Stored data

(** ** free_list_insert *)

Lemma find_place_spec fuel m blk F1 F2 prev cur :
  seg m cur (F1 ++ F2) 0 -> Forall (fun a => 0 < a < blk) F1 -> Forall (fun a => blk <= a) F2 -> 0 < blk ->
  (length F1 < fuel)%nat ->
  find_place fuel m blk prev cur = (default prev (last F1), default 0 (head F2)).
Proof.
  revert F1 prev cur. induction fuel as [|fuel IH]; intros F1 prev cur S H1 H2 Hb Hf; [lia|]. simpl.
  destruct F1 as [|a F1]; simpl in S.
  - pose proof (seg_head _ _ _ S) as ->. destruct F2 as [|c F2]; simpl; [done|].
    apply Forall_cons_1 in H2 as [Hc _]. destruct (Z.ltb_spec c blk); [lia|]. by rewrite andb_false_r.
  - destruct S as [-> S]. apply Forall_cons_1 in H1 as [Ha H1].
    replace (a =? 0) with false by (symmetry; apply Z.eqb_neq; lia).
    replace (a <? blk) with true by (symmetry; apply Z.ltb_lt; lia). simpl.
    rewrite (IH F1 a (b_next m a)) by (done || (simpl in Hf; lia)). f_equal.
    by destruct F1 as [|z F1]; [|rewrite last_cons_cons; destruct (last (z :: F1)) eqn:E; [|apply last_None in E]].
Qed.

(** Merging a free block with the free block right after it. *)
Lemma merge_spec h pre x xs ys post :
  let y := x + 32 + xs in
  laid (hmem h) (heap_start h) (heap_end h) (heap_free_head h) (pre ++ (x, xs, true) :: (y, ys, true) :: post) ->
  heap_start h mod 16 = 0 -> 0 < heap_start h -> heap_end h < 2 ^ 63 ->
  let m := put_size x (u64 (b_size (hmem h) x + u64 (HEAP_HEADER + b_size (hmem h) y))) (hmem h) in
  let m' := put_next x (b_next m y) m in
  laid m' (heap_start h) (heap_end h) (heap_free_head h) (pre ++ (x, xs + 32 + ys, true) :: post) /\
  (forall a, a <> x -> a <> x + 8 -> rd m' a = rd (hmem h) a).
Proof.
  intros y L Hal Hs He m m'. pose proof L as [T Hh S].
  destruct (tiles_split _ _ _ _ _ T Hal) as (_ & T2 & B1 & B2 & B3 & B4 & B5 & Pre & Post). simpl in *.
  destruct T2 as (_ & B6 & B7 & T2). pose proof (tiles_le _ _ _ T2) as B8.
  assert (forall c, c ∈ post -> y + 32 + ys <= ba c) as Post' by (intros c Hc; by destruct (tiles_in _ _ _ _ T2 Hc)).
  rewrite Forall_app, !Forall_cons in Hh. destruct Hh as (_ & [E1 E1'] & [E2 E2'] & _). simpl in *. fold y in E2, E2'.
  assert (b_next m y = b_next (hmem h) y) as En by (unfold m; cells; repeat zif; (lia || done)).
  assert (forall a, a <> x -> a <> x + 8 -> rd m' a = rd (hmem h) a) as F.
  { intros a H1 H2. unfold m', m. cells. repeat zif; (lia || done). }
  split; [|done].
  change (pre ++ (x, xs, true) :: (y, ys, true) :: post) with (pre ++ [(x, xs, true); (y, ys, true)] ++ post) in L.
  apply (laid_replace (hmem h) m' _ _ _ (heap_free_head h) pre _ [(x, xs + 32 + ys, true)] post L).
  - intros a z. simpl. intros (<- & ? & ? & _ & ? & ? & <-). split; [done|]. split; [lia|]. split; [|lia].
    Z.div_mod_to_equations. lia.
  - repeat constructor; simpl.
    + unfold m', m, HEAP_HEADER. cells. repeat zif; try lia. rewrite E1, E2, (u64_small (32 + ys)), u64_small by lia. lia.
    + unfold block_is_free, b_flags. rewrite F by lia. exact E1'.
  - intros c Hc. apply elem_of_app in Hc as [Hc|Hc].
    + destruct (Pre c Hc). split; apply F; lia.
    + specialize (Post' c Hc). split; apply F; unfold y in *; lia.
  - rewrite frees_app, !frees_cons_t in S by done. simpl in S.
    apply seg_app in S as (w & S1 & -> & Sy & S2). fold y in Sy, S2. apply seg_app. exists x. split.
    + eapply seg_ext; [|exact S1]. intros z (c & Hc & _ & <-)%elem_of_frees. destruct (Pre c Hc). apply F; lia.
    + rewrite frees_cons_t by done. simpl. split; [done|].
      assert (b_next m' x = b_next (hmem h) y) as ->.
      { unfold b_next at 1, m', put_next. rewrite rd_insert, Z.eqb_refl. exact En. }
      eapply seg_ext; [|exact S2]. intros z (c & Hc & _ & <-)%elem_of_frees. specialize (Post' c Hc).
      apply F; unfold y in *; lia.
Qed.

(** The first half: mark the block free and link it in. *)
Definition link_block (blk prev cur : Z) (h : heap) : heap :=
  set_link prev blk (set_hmem h (put_next blk cur (hmem h))).

Lemma link_block_spec h pre b sz post :
  let h1 := set_hmem h (put_next b 0 (put_flags b (Z.lor (b_flags (hmem h) b) BLK_FREE) (hmem h))) in
  let prev := default 0 (last (frees pre)) in let cur := default 0 (head (frees post)) in
  laid (hmem h) (heap_start h) (heap_end h) (heap_free_head h) (pre ++ (b, sz, false) :: post) ->
  heap_start h mod 16 = 0 -> 0 < heap_start h -> heap_end h < 2 ^ 63 ->
  find_place (list_fuel h1) (hmem h1) b 0 (heap_free_head h1) = (prev, cur) /\
  let h2 := link_block b prev cur h1 in
  laid (hmem h2) (heap_start h) (heap_end h) (heap_free_head h2) (pre ++ (b, sz, true) :: post) /\
  h2 = MkHeap (heap_start h) (heap_end h) (heap_free_head h2) (heap_live_payload h) (hmem h2) (hvm h) /\
  (forall c a, c ∈ pre ++ post -> in_payload c a -> rd (hmem h2) a = rd (hmem h) a).
Proof.
  intros h1 prev cur L Hal Hs He. pose proof L as [T Hh S].
  destruct (tiles_split _ _ _ _ _ T Hal) as (T1 & T2 & B1 & B2 & B3 & B4 & B5 & Pre & Post). simpl in T1, T2, B1, B2, B3, B4, B5, Pre, Post.
  pose proof (frees_nodup _ _ _ T1) as ND. pose proof (frees_nonzero _ _ _ T1 Hs) as NZ.
  rewrite frees_app, frees_cons_f in S by done.
  rewrite Forall_app, Forall_cons in Hh. destruct Hh as (_ & [E1 E1'] & _). simpl in E1, E1'.
  assert (forall a, a <> b + 8 -> a <> b + 16 -> rd (hmem h1) a = rd (hmem h) a) as F1.
  { intros a H1 H2. unfold h1. cbn [hmem set_hmem]. cells. repeat zif; (lia || done). }
  assert (seg (hmem h1) (heap_free_head h) (frees pre ++ frees post) 0) as S'.
  { eapply seg_ext; [|exact S]. intros z [Hz|Hz]%elem_of_app; apply elem_of_frees in Hz as (c & Hc & _ & <-);
      [destruct (Pre c Hc)|destruct (Post c Hc)]; apply F1; lia. }
  split.
  { apply find_place_spec; [exact S'| | |lia|].
    - apply Forall_forall. intros z (c & Hc & _ & <-)%elem_of_frees. destruct (Pre c Hc). lia.
    - apply Forall_forall. intros z (c & Hc & _ & <-)%elem_of_frees. destruct (Post c Hc). lia.
    - pose proof (list_fuel_enough h _ T) as Hf. rewrite frees_app, length_app in Hf.
      change (list_fuel h1) with (list_fuel h). lia. }
  apply seg_app in S' as (w & S1 & S2). pose proof (seg_head _ _ _ S2) as ->. fold cur in S1, S2.
  set (m1 := put_next b cur (hmem h1)).
  assert (forall a, a <> b + 8 -> rd m1 a = rd (hmem h1) a) as F2.
  { intros a H1. unfold m1. cells. zif; (lia || done). }
  destruct (set_link_seg (set_hmem h1 m1) (frees pre) cur b) as (S1' & Eh & F); [|done|done|].
  { eapply seg_ext; [|exact S1]. intros z (c & Hc & _ & <-)%elem_of_frees. destruct (Pre c Hc). apply F2. lia. }
  fold prev in S1', Eh, F. change (set_link prev b (set_hmem h1 m1)) with (link_block b prev cur h1) in S1', Eh, F.
  cbv zeta. set (h2 := link_block b prev cur h1) in *. cbn [heap_start heap_end heap_live_payload hvm hmem set_hmem h1] in Eh, F.
  assert (forall a, (forall c, c ∈ pre -> a <> ba c + 8) -> rd (hmem h2) a = rd m1 a) as F'.
  { intros a Ha. apply F. unfold prev. destruct (last (frees pre)) as [p|] eqn:El; [right|left; by apply last_None].
    apply last_Some in El as [l' El]. assert (p ∈ frees pre) as (c & Hc & _ & <-)%elem_of_frees by (rewrite El; set_solver).
    by apply Ha. }
  clearbody h2.
  assert (forall a, b <= a < b + 32 -> rd (hmem h2) a = rd m1 a) as Fin.
  { intros a Ha. apply F'. intros c Hc. destruct (Pre c Hc). lia. }
  assert (forall c x, c ∈ pre ++ post -> in_payload c x \/ x = ba c \/ x = ba c + 16 -> rd (hmem h2) x = rd (hmem h) x) as Fr.
  { intros c x Hc Hx. assert (x <> b + 8 /\ x <> b + 16) as [H1 H2].
    { unfold in_payload in Hx. apply elem_of_app in Hc as [Hc|Hc]; [destruct (Pre c Hc)|destruct (Post c Hc)]; lia. }
    rewrite F', F2, F1; [done..|]. intros d Hd. eapply (link_cell _ _ _ c d x T Hal); [set_solver..|done]. }
  split; [|split; [exact Eh|intros c a Hc Ha; apply (Fr c a Hc); by left]].
  eapply (laid_replace (hmem h) (hmem h2) _ _ _ _ pre [(b, sz, false)] [(b, sz, true)] post); [exact L|done| | |].
  - repeat constructor; simpl.
    + unfold b_size. rewrite Fin, F2, F1 by lia. exact E1.
    + unfold block_is_free, b_flags. rewrite Fin, F2 by lia. unfold h1. cbn [hmem set_hmem]. cells.
      replace (b + 16 =? b + 8) with false by (symmetry; apply Z.eqb_neq; lia). rewrite Z.eqb_refl. apply has_free_lor.
  - intros c Hc. split; apply (Fr c _ Hc); auto.
  - apply seg_app. exists b. split; [exact S1'|]. rewrite frees_cons_t by done. simpl. split; [done|].
    assert (b_next (hmem h2) b = cur) as -> by (unfold b_next; rewrite Fin by lia; unfold m1; cells; by rewrite Z.eqb_refl).
    eapply seg_ext; [|exact S2]. intros z (c & Hc & _ & <-)%elem_of_frees. destruct (Post c Hc) as (? & ? & ? & ?).
    rewrite F'; [apply F2; lia|]. intros d Hd. destruct (Pre d Hd). lia.
Qed.

(** The block list after freeing [b]: merged with its free neighbours. *)
Definition succ_merge (sz : Z) (post : list block) : Z * list block :=
  match post with (_, csz, true) :: r => (sz + 32 + csz, r) | _ => (sz, post) end.

Definition ins (pre : list block) (b sz : Z) (post : list block) : list block :=
  let '(sz1, post1) := succ_merge sz post in
  match last pre with
  | Some (p, psz, true) => removelast pre ++ (p, psz + 32 + sz1, true) :: post1
  | _ => pre ++ (b, sz1, true) :: post1
  end.

Lemma succ_cond b sz post e :
  tiles (b + 32 + sz) post e -> 0 < b -> 0 <= sz ->
  let cur := default 0 (head (frees post)) in
  negb (cur =? 0) && (b + 32 + sz =? cur) = headf post.
Proof.
  intros T Hb Hsz. cbv zeta. destruct post as [|[[c csz] f] post]; [done|]. simpl in T. destruct T as (-> & H1 & _ & T).
  unfold headf. simpl. destruct f.
  - rewrite frees_cons_t by done. simpl. replace (b + 32 + sz =? 0) with false by (symmetry; apply Z.eqb_neq; lia).
    by rewrite Z.eqb_refl.
  - rewrite frees_cons_f by done. destruct (frees post) as [|z l] eqn:Ef; simpl; [done|].
    assert (z ∈ frees post) as (d & Hd & _ & <-)%elem_of_frees by (rewrite Ef; left).
    destruct (tiles_in _ _ _ _ T Hd). replace (b + 32 + sz =? ba d) with false by (symmetry; apply Z.eqb_neq; lia).
    by rewrite andb_false_r.
Qed.

Lemma pred_cond m a pre b :
  tiles a pre b -> Forall (hdr_ok m) pre -> 0 < a -> b < 2 ^ 63 ->
  let prev := default 0 (last (frees pre)) in
  negb (prev =? 0) && (block_end m prev =? b) = lastf pre.
Proof.
  intros T Hh Ha Hb. cbv zeta. unfold lastf. destruct (last pre) as [[[p psz] f]|] eqn:El; simpl.
  - apply last_Some in El as [l ->]. rewrite frees_app. apply tiles_app in T as (x & T1 & T2). simpl in T2.
    destruct T2 as (<- & H1 & H2 & E). rewrite Forall_app, Forall_cons in Hh. destruct Hh as (Hl & [Hp _] & _).
    pose proof (tiles_le _ _ _ T1). destruct f; simpl in *.
    + rewrite frees_cons_t by done. change (frees []) with (@nil Z). rewrite last_snoc. simpl.
      replace (p =? 0) with false by (symmetry; apply Z.eqb_neq; lia). simpl.
      unfold block_end, HEAP_HEADER. rewrite Hp, (u64_small (p + 32)), u64_small by lia. apply Z.eqb_eq. done.
    + rewrite frees_cons_f by done. change (frees []) with (@nil Z). rewrite app_nil_r.
      destruct (last (frees l)) as [z|] eqn:Ez; simpl; [|done].
      apply last_Some in Ez as [l' Ez]. assert (z ∈ frees l) as (d & Hd & _ & <-)%elem_of_frees by (rewrite Ez; set_solver).
      destruct (tiles_in _ _ _ _ T1 Hd) as (? & ? & ? & ?). rewrite Forall_forall in Hl. destruct (Hl d Hd) as [Hds _].
      unfold block_end, HEAP_HEADER. rewrite Hds, (u64_small (ba d + 32)), u64_small by lia.
      replace (ba d + 32 + bs d =? b) with false by (symmetry; apply Z.eqb_neq; lia). by rewrite andb_false_r.
  - apply last_None in El as ->. done.
Qed.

--- TASK DIRECTIONS ---
Up to and including the line with "destruct (tiles_split _ _ _ _ _ T Hal) as (_", print every line of the records from the start.

--- YOUR SOLUTION ---
(** ** free_list_insert *)

Lemma find_place_spec fuel m blk F1 F2 prev cur :
  seg m cur (F1 ++ F2) 0 -> Forall (fun a => 0 < a < blk) F1 -> Forall (fun a => blk <= a) F2 -> 0 < blk ->
  (length F1 < fuel)%nat ->
  find_place fuel m blk prev cur = (default prev (last F1), default 0 (head F2)).
Proof.
  revert F1 prev cur. induction fuel as [|fuel IH]; intros F1 prev cur S H1 H2 Hb Hf; [lia|]. simpl.
  destruct F1 as [|a F1]; simpl in S.
  - pose proof (seg_head _ _ _ S) as ->. destruct F2 as [|c F2]; simpl; [done|].
    apply Forall_cons_1 in H2 as [Hc _]. destruct (Z.ltb_spec c blk); [lia|]. by rewrite andb_false_r.
  - destruct S as [-> S]. apply Forall_cons_1 in H1 as [Ha H1].
    replace (a =? 0) with false by (symmetry; apply Z.eqb_neq; lia).
    replace (a <? blk) with true by (symmetry; apply Z.ltb_lt; lia). simpl.
    rewrite (IH F1 a (b_next m a)) by (done || (simpl in Hf; lia)). f_equal.
    by destruct F1 as [|z F1]; [|rewrite last_cons_cons; destruct (last (z :: F1)) eqn:E; [|apply last_None in E]].
Qed.

(** Merging a free block with the free block right after it. *)
Lemma merge_spec h pre x xs ys post :
  let y := x + 32 + xs in
  laid (hmem h) (heap_start h) (heap_end h) (heap_free_head h) (pre ++ (x, xs, true) :: (y, ys, true) :: post) ->
  heap_start h mod 16 = 0 -> 0 < heap_start h -> heap_end h < 2 ^ 63 ->
  let m := put_size x (u64 (b_size (hmem h) x + u64 (HEAP_HEADER + b_size (hmem h) y))) (hmem h) in
  let m' := put_next x (b_next m y) m in
  laid m' (heap_start h) (heap_end h) (heap_free_head h) (pre ++ (x, xs + 32 + ys, true) :: post) /\
  (forall a, a <> x -> a <> x + 8 -> rd m' a = rd (hmem h) a).
Proof.
  intros y L Hal Hs He m m'. pose proof L as [T Hh S].
  destruct (tiles_split _ _ _ _ _ T Hal) as (_ & T2 & B1 & B2 & B3 & B4 & B5 & Pre & Post). simpl in *.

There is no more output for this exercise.